Purpose
This paper aims to study how firms’ longitudinal and dynamic growth will be affected by their bribing decisions to address the controversies existing in the extant literature on the impacts of briberies.
Design/methodology/approach
The authors acquired information from Enterprise Survey by the World Bank and compiled a unique panel data set including firms from five South American countries between 2006 and 2017. The authors used multiple methods to estimate firms’ productivity. A comprehensive inspection of firms’ longitudinal development using a two-step estimation method that addressed the endogeneity issue was then conducted.
Findings
Bribery could significantly shorten the waiting time for resources to become available. However, bribery also substantially and robustly slows down firms’ productivity growth over time. Meanwhile, a bribing firm is very likely to bribe again in the future.
Originality/value
This paper contributes to the extant literature by pioneering the empirical study of firms’ bribing decisions and their longitudinal growth.
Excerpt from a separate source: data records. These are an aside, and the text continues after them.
Lemma set_map_update {V : Type} (o : list (string * V)) (k : string) (f : V -> V) (v : V) :
  NoDup (keys o) -> get o k = Some v ->
  set o k (f v) = map (fun kv => if String.eqb k (fst kv) then (fst kv, f (snd kv)) else kv) o.
Proof.
  induction o as [|[k0 v0] r IH]; intros Hnd Hg; cbn in *; [discriminate|].
  inversion Hnd as [|k0' l' Hnin Hnd']; subst.
  destruct (String.eqb k k0) eqn:E.
  - injection Hg as ->. f_equal. apply String.eqb_eq in E. subst k0.
    clear -Hnin. induction r as [|[k1 v1] r IH]; cbn in *; [reflexivity|].
    destruct (String.eqb k k1) eqn:E1; [apply String.eqb_eq in E1; subst; tauto|].
    f_equal. apply IH. tauto.
  - f_equal. apply IH; assumption.
Qed.

Lemma key_matches_set_enabled (k : string) (b : bool) (t : template) :
  key_matches k (set_enabled b t) = key_matches k t.
Proof. reflexivity. Qed.

Lemma toggleTemplate_some (m : manager) (key : string) (en : bool) (ts : list (string * entry)) :
  json_templates m = Some ts ->
  snd (toggleTemplate m key en) = Ok tt /\
  json_templates (fst (toggleTemplate m key en))
    = Some (match get ts key with Some e => set ts key (entry_set_enabled en e) | None => ts end) /\
  templatesArray (fst (toggleTemplate m key en))
    = update_first (key_matches key) (set_enabled en) (templatesArray m) /\
  persisted (fst (toggleTemplate m key en)) = templatesJSON (fst (toggleTemplate m key en)).
Proof.
  unfold json_templates, toggleTemplate, ensureJSON. intros Hts.
  destruct (templatesJSON m) as [d|] eqn:E; [|discriminate]. rewrite E, Hts.
  repeat split.
Qed.

Section SetAll.
Variables (en : bool) (ts : list (string * entry)) (arr : list template).

Hypothesis Hnd : NoDup (keys ts).
Hypothesis Huniq : forall k, In k (keys ts) -> (List.length (filter (key_matches k) arr) <= 1)%nat.

Lemma keys_map_F (done : list string) : keys (map (F_done en done) ts) = keys ts.
Proof.
  unfold keys. rewrite map_map. apply map_ext. intros [k e]. unfold F_done. cbn.
  destruct (existsb _ _); reflexivity.
Qed.

Lemma filter_map_G (done : list string) (k : string) :
  filter (key_matches k) (map (G_done en done) arr) = map (G_done en done) (filter (key_matches k) arr).
Proof.
  clear Huniq. induction arr as [|u r IH]; cbn; [reflexivity|].
  assert (Hk : key_matches k (G_done en done u) = key_matches k u)
    by (unfold G_done; destruct (existsb _ _); reflexivity).
  rewrite Hk. destruct (key_matches k u); cbn; [f_equal|]; exact IH.
Qed.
First, the authors constructed unique panel data and established a longitudinal investigation upon firms’ dynamic growth after bribing, filling the literature gap by studying the time-lagging effect of bribery on firms’ growth. Second, the authors performed a comprehensive overview of South American firms’ growth by looking into the dynamics of their production, employment, resource delay and productivity across years. Third, the authors found that bribing exerted contingent impacts upon firms’ growth, reconciling the mixed evidence in the literature.